Start of Listed entries
(** * Certificate generator (server.js): model and verified properties

    The server is a small Express application.  One utility function,
    [drawCertificate], lays a certificate out on a pdfkit document; three
    request handlers (preview, generate, email) call it, and a fourth
    (upload) replaces the in-memory roster from a parsed CSV file.

    The model comes first:
    - [Js]     : the JavaScript string operations the handlers rely on
                 ([trim], [||] on strings, [replace(/\s+/g, '_')]);
    - [Pdf]    : the part of the pdfkit canvas interface that
                 [drawCertificate] uses, as a recording canvas;
    - [Server] : the module state, [drawCertificate] and the handlers;
    - [Spec]   : the notions the properties are stated with;
    - [Layout] : the elements of the certificate, in drawing order;
    - [Page]   : the page pdfkit allocates for the options it is given;
    - [Middleware] : what Express and multer do before a handler runs.
    The properties follow: input validation, stream failures, the
    watermark, the order of drawing, the roster, the default event label
    and the file names. *)

From Stdlib Require Import ZArith QArith List String Ascii Bool Lia.
Import ListNotations.

Set Implicit Arguments.

(* ================================================================== *)
(** ** JavaScript strings *)
(* ================================================================== *)

Module Js.

(** A JavaScript string is a sequence of UTF-16 code units. *)
Definition str := list N.

(** String literals of the source, written as Rocq strings. *)
Definition lit (s : string) : str :=
  map N_of_ascii (list_ascii_of_string s).

(** The double-quote character (code unit 34). *)
Definition dquote : str := [34%N].

(** ECMAScript WhiteSpace and LineTerminator code points: what
    [String.prototype.trim] strips and what the regular-expression class
    [\s] matches. *)
Definition isWhiteSpace (c : N) : bool :=
  ((9 <=? c) && (c <=? 13)            (* TAB LF VT FF CR *)
   || (c =? 32)                       (* SPACE *)
   || (c =? 160)                      (* NO-BREAK SPACE *)
   || (c =? 5760)                     (* OGHAM SPACE MARK *)
   || (8192 <=? c) && (c <=? 8202)    (* EN QUAD .. HAIR SPACE *)
   || (c =? 8232) || (c =? 8233)      (* LINE / PARAGRAPH SEPARATOR *)
   || (c =? 8239) || (c =? 8287)      (* NARROW NBSP, MEDIUM MATH SPACE *)
   || (c =? 12288)                    (* IDEOGRAPHIC SPACE *)
   || (c =? 65279))%N.                (* ZERO WIDTH NO-BREAK SPACE *)

Fixpoint trimStart (s : str) : str :=
  match s with
  | [] => []
  | c :: t => if isWhiteSpace c then trimStart t else s
  end.

Definition trimEnd (s : str) : str := rev (trimStart (rev s)).

(** [s.trim()] *)
Definition trim (s : str) : str := trimEnd (trimStart s).

(** Truthiness of a string: every string but the empty one. *)
Definition truthy (s : str) : bool :=
  match s with [] => false | _ :: _ => true end.

(** Truthiness of a value that is a string or [undefined]. *)
Definition truthyOpt (o : option str) : bool :=
  match o with Some s => truthy s | None => false end.

(** [a || b], for a string [a]. *)
Definition or (a b : str) : str := if truthy a then a else b.

(** [o || b], for [o] a string or [undefined]. *)
Definition orElse (o : option str) (b : str) : str :=
  match o with
  | Some s => or s b
  | None => b
  end.

(** [o?.trim() || ""] *)
Definition trimOrEmpty (o : option str) : str :=
  match o with
  | Some s => or (trim s) []
  | None => []
  end.

(** [s.replace(/\s+/g, '_')]: the global flag makes the engine scan from
    left to right; [\s+] is greedy, so each maximal run of white space is
    one match and becomes one underscore.  [inRun] tells that the previous
    code unit belonged to the run already replaced. *)
Fixpoint replaceRuns (inRun : bool) (s : str) : str :=
  match s with
  | [] => []
  | c :: t =>
      if isWhiteSpace c
      then (if inRun then replaceRuns true t
            else 95%N :: replaceRuns true t)
      else c :: replaceRuns false t
  end.

Definition replaceWhitespace (s : str) : str := replaceRuns false s.

(** The string a truthy string-or-[undefined] value is. *)
Definition valueOf (o : option str) : str :=
  match o with Some s => s | None => [] end.

(** Number arithmetic, kept in lowest terms so that equal numbers are
    equal terms. *)
Definition minus (a b : Q) : Q := Qred (a - b).
Definition over (a b : Q) : Q := Qred (a / b).

(** Whether a string has no white space at all. *)
Definition noWhiteSpace (s : str) : bool :=
  forallb (fun c => negb (isWhiteSpace c)) s.

(** Whether a string is empty or made of white space only. *)
Definition blank (s : str) : bool := forallb isWhiteSpace s.

(** Equality of strings. *)
Fixpoint eqb (a b : str) : bool :=
  match a, b with
  | [], [] => true
  | c :: a', d :: b' => (c =? d)%N && eqb a' b'
  | _, _ => false
  end.

(** The code units Node accepts in a header value: TAB, 0x20 to 0x7E and
    0x80 to 0xFF.  [res.setHeader] throws [ERR_INVALID_CHAR] on any
    other. *)
Definition headerChar (c : N) : bool :=
  ((c =? 9) || (32 <=? c) && (c <=? 126) || (128 <=? c) && (c <=? 255))%N.

Definition validHeaderValue (s : str) : bool := forallb headerChar s.

End Js.

(* ================================================================== *)
(** ** Exceptions *)
(* ================================================================== *)

(** A computation either returns or throws an error carrying a message. *)
Inductive result (A : Type) : Type :=
| Ok (a : A)
| Throw (message : Js.str).

Arguments Ok {A} a.
Arguments Throw {A} message.

Definition bind {A B : Type} (r : result A) (k : A -> result B) : result B :=
  match r with
  | Ok a => k a
  | Throw m => Throw m
  end.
End of Listed entries
Your instructions: An identical copy of the entries above is the expected result.

Answer area:
(** * Certificate generator (server.js): model and verified properties

    The server is a small Express application.  One utility function,
    [drawCertificate], lays a certificate out on a pdfkit document; three
    request handlers (preview, generate, email) call it, and a fourth
    (upload) replaces the in-memory roster from a parsed CSV file.

    The model comes first:
    - [Js]     : the JavaScript string operations the handlers rely on
                 ([trim], [||] on strings, [replace(/\s+/g, '_')]);
    - [Pdf]    : the part of the pdfkit canvas interface that
                 [drawCertificate] uses, as a recording canvas;
    - [Server] : the module state, [drawCertificate] and the handlers;
    - [Spec]   : the notions the properties are stated with;
    - [Layout] : the elements of the certificate, in drawing order;
    - [Page]   : the page pdfkit allocates for the options it is given;
    - [Middleware] : what Express and multer do before a handler runs.
    The properties follow: input validation, stream failures, the
    watermark, the order of drawing, the roster, the default event label
    and the file names. *)

From Stdlib Require Import ZArith QArith List String Ascii Bool Lia.
Import ListNotations.

Set Implicit Arguments.

(* ================================================================== *)
(** ** JavaScript strings *)
(* ================================================================== *)

Module Js.

(** A JavaScript string is a sequence of UTF-16 code units. *)
Definition str := list N.

(** String literals of the source, written as Rocq strings. *)
Definition lit (s : string) : str :=
  map N_of_ascii (list_ascii_of_string s).

(** The double-quote character (code unit 34). *)
Definition dquote : str := [34%N].

(** ECMAScript WhiteSpace and LineTerminator code points: what
    [String.prototype.trim] strips and what the regular-expression class
    [\s] matches. *)
Definition isWhiteSpace (c : N) : bool :=
  ((9 <=? c) && (c <=? 13)            (* TAB LF VT FF CR *)
   || (c =? 32)                       (* SPACE *)
   || (c =? 160)                      (* NO-BREAK SPACE *)
   || (c =? 5760)                     (* OGHAM SPACE MARK *)
   || (8192 <=? c) && (c <=? 8202)    (* EN QUAD .. HAIR SPACE *)
   || (c =? 8232) || (c =? 8233)      (* LINE / PARAGRAPH SEPARATOR *)
   || (c =? 8239) || (c =? 8287)      (* NARROW NBSP, MEDIUM MATH SPACE *)
   || (c =? 12288)                    (* IDEOGRAPHIC SPACE *)
   || (c =? 65279))%N.                (* ZERO WIDTH NO-BREAK SPACE *)

Fixpoint trimStart (s : str) : str :=
  match s with
  | [] => []
  | c :: t => if isWhiteSpace c then trimStart t else s
  end.

Definition trimEnd (s : str) : str := rev (trimStart (rev s)).

(** [s.trim()] *)
Definition trim (s : str) : str := trimEnd (trimStart s).

(** Truthiness of a string: every string but the empty one. *)
Definition truthy (s : str) : bool :=
  match s with [] => false | _ :: _ => true end.

(** Truthiness of a value that is a string or [undefined]. *)
Definition truthyOpt (o : option str) : bool :=
  match o with Some s => truthy s | None => false end.

(** [a || b], for a string [a]. *)
Definition or (a b : str) : str := if truthy a then a else b.

(** [o || b], for [o] a string or [undefined]. *)
Definition orElse (o : option str) (b : str) : str :=
  match o with
  | Some s => or s b
  | None => b
  end.

(** [o?.trim() || ""] *)
Definition trimOrEmpty (o : option str) : str :=
  match o with
  | Some s => or (trim s) []
  | None => []
  end.

(** [s.replace(/\s+/g, '_')]: the global flag makes the engine scan from
    left to right; [\s+] is greedy, so each maximal run of white space is
    one match and becomes one underscore.  [inRun] tells that the previous
    code unit belonged to the run already replaced. *)
Fixpoint replaceRuns (inRun : bool) (s : str) : str :=
  match s with
  | [] => []
  | c :: t =>
      if isWhiteSpace c
      then (if inRun then replaceRuns true t
            else 95%N :: replaceRuns true t)
      else c :: replaceRuns false t
  end.

Definition replaceWhitespace (s : str) : str := replaceRuns false s.

(** The string a truthy string-or-[undefined] value is. *)
Definition valueOf (o : option str) : str :=
  match o with Some s => s | None => [] end.

(** Number arithmetic, kept in lowest terms so that equal numbers are
    equal terms. *)
Definition minus (a b : Q) : Q := Qred (a - b).
Definition over (a b : Q) : Q := Qred (a / b).

(** Whether a string has no white space at all. *)
Definition noWhiteSpace (s : str) : bool :=
  forallb (fun c => negb (isWhiteSpace c)) s.

(** Whether a string is empty or made of white space only. *)
Definition blank (s : str) : bool := forallb isWhiteSpace s.

(** Equality of strings. *)
Fixpoint eqb (a b : str) : bool :=
  match a, b with
  | [], [] => true
  | c :: a', d :: b' => (c =? d)%N && eqb a' b'
  | _, _ => false
  end.

(** The code units Node accepts in a header value: TAB, 0x20 to 0x7E and
    0x80 to 0xFF.  [res.setHeader] throws [ERR_INVALID_CHAR] on any
    other. *)
Definition headerChar (c : N) : bool :=
  ((c =? 9) || (32 <=? c) && (c <=? 126) || (128 <=? c) && (c <=? 255))%N.

Definition validHeaderValue (s : str) : bool := forallb headerChar s.

End Js.

(* ================================================================== *)
(** ** Exceptions *)
(* ================================================================== *)

(** A computation either returns or throws an error carrying a message. *)
Inductive result (A : Type) : Type :=
| Ok (a : A)
| Throw (message : Js.str).

Arguments Ok {A} a.
Arguments Throw {A} message.

Definition bind {A B : Type} (r : result A) (k : A -> result B) : result B :=
  match r with
  | Ok a => k a
  | Throw m => Throw m
  end.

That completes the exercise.